The fonts in the SLED10SP1RC2 are far more blurred I like the crisp,
high contrast fonts in the 10.3A3 screenshot much better.
The difference seems to be the use of the autohinter versus the
bytecode interpreter.
In SLES10/SLED10/10.1, the autohinter was used by default for all
fonts. Since openSUSE 10.2, the autohinter is switched off by default
for most fonts to make use of the byte code instructions. You can see
that by comparing /etc/fonts/suse-hinting.conf in both versions.
Using the autohinter for high quality fonts like the agfa-fonts or the
DejaVu fonts which have very good byte code instructions is a waste.

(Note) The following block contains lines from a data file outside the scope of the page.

Lemma AddNode_twice_not_removed_witness :
  ∃ h, RemoveNode "rs-1" (AddNode "rs-1" (AddNode "rs-1" (NewHashRing 150))) = Done h ∧
    150 <= Z.of_nat (length (ring h)) ∧ ∀ key, GetNode key h = ""%string.
Proof. apply (AddNode_twice_not_removed "rs-1" 150); [discriminate|lia]. Defined.

(** Removing a node from a ring with fewer points than one node has
    (in particular from an empty ring) panics: the capacity handed to
    [make] is negative. *)
Theorem RemoveNode_short_ring_panics n h :
  RemoveNode n h = Panic "makeslice: cap out of range" ↔
  Z.of_nat (length (ring h)) < virtualNodes h.
Proof.
  unfold RemoveNode. destruct (Z.ltb_spec (Z.of_nat (length (ring h)) - virtualNodes h) 0).
  - split; [lia|done].
  - case_match. split; [done|lia].
Qed.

It discards all the effort which went into the byte code to achieve a
very clear, non-blurred, high contrast rendering.
If you want to use the autohinter, just create a ~/.fonts.conf
with the following contents:
<?xml version="1.0"?>
<fontconfig>
<match target="font" >
<edit mode="assign" name="autohint" >
<bool>false</bool>
</edit>
</match>
</fontconfig>
The font *in* the gnome-terminal is a completely different font and therefore difficult to compare. In the SLED10SP1RC2 screenshot it looks like "Cumberland AMT". I'm not sure what we see in the 10.3A3 screen shot. Is this "DejaVu Sans Mono" in "Bold"?? Looks ugly. I think the non-bold version is better. There's another thing in the 10.3A3 screen shot of gnome-terminal which I don't understand. The first prompt and the second prompt look very different. How is that possible? In reply to comment#6; Yes, the agfa-fonts are installed. Not sure how to explain this... The font is not readable unless you look straight at it. If you look at it a bit from the side, you can no longer say that it is sharp and crisp. It looks to me as if the font is simply to "thin". Also, I tried to create the .fonts.conf but it did not make a difference (at least not visible to me):-/ In reply to comment#7; Good catch! Didn't even notice that myself. Tried to reproduce it just now but without success. Even looked at the history and run all the commands from history but didn't get that "problem" again. > Also, I tried to create the .fonts.conf but it did not make a difference (at
> least not visible to me):-/
That *must* make a huge difference. Something must have gone wrong.
You can also see the difference with
ftdiff -r 96 -s 12 /usr/share/fonts/truetype/albw.ttf
or with
ftview -r 96 12 /usr/share/fonts/truetype/albw.ttf
and then use the 'f' key to toggle between the byte code interpreter and
the autohinter.
(ftdiff is only available in freetype >= 2.3.4, i.e. only in STABLE, not in
10.2 or SLES10. ftview is available in SLES10 as well).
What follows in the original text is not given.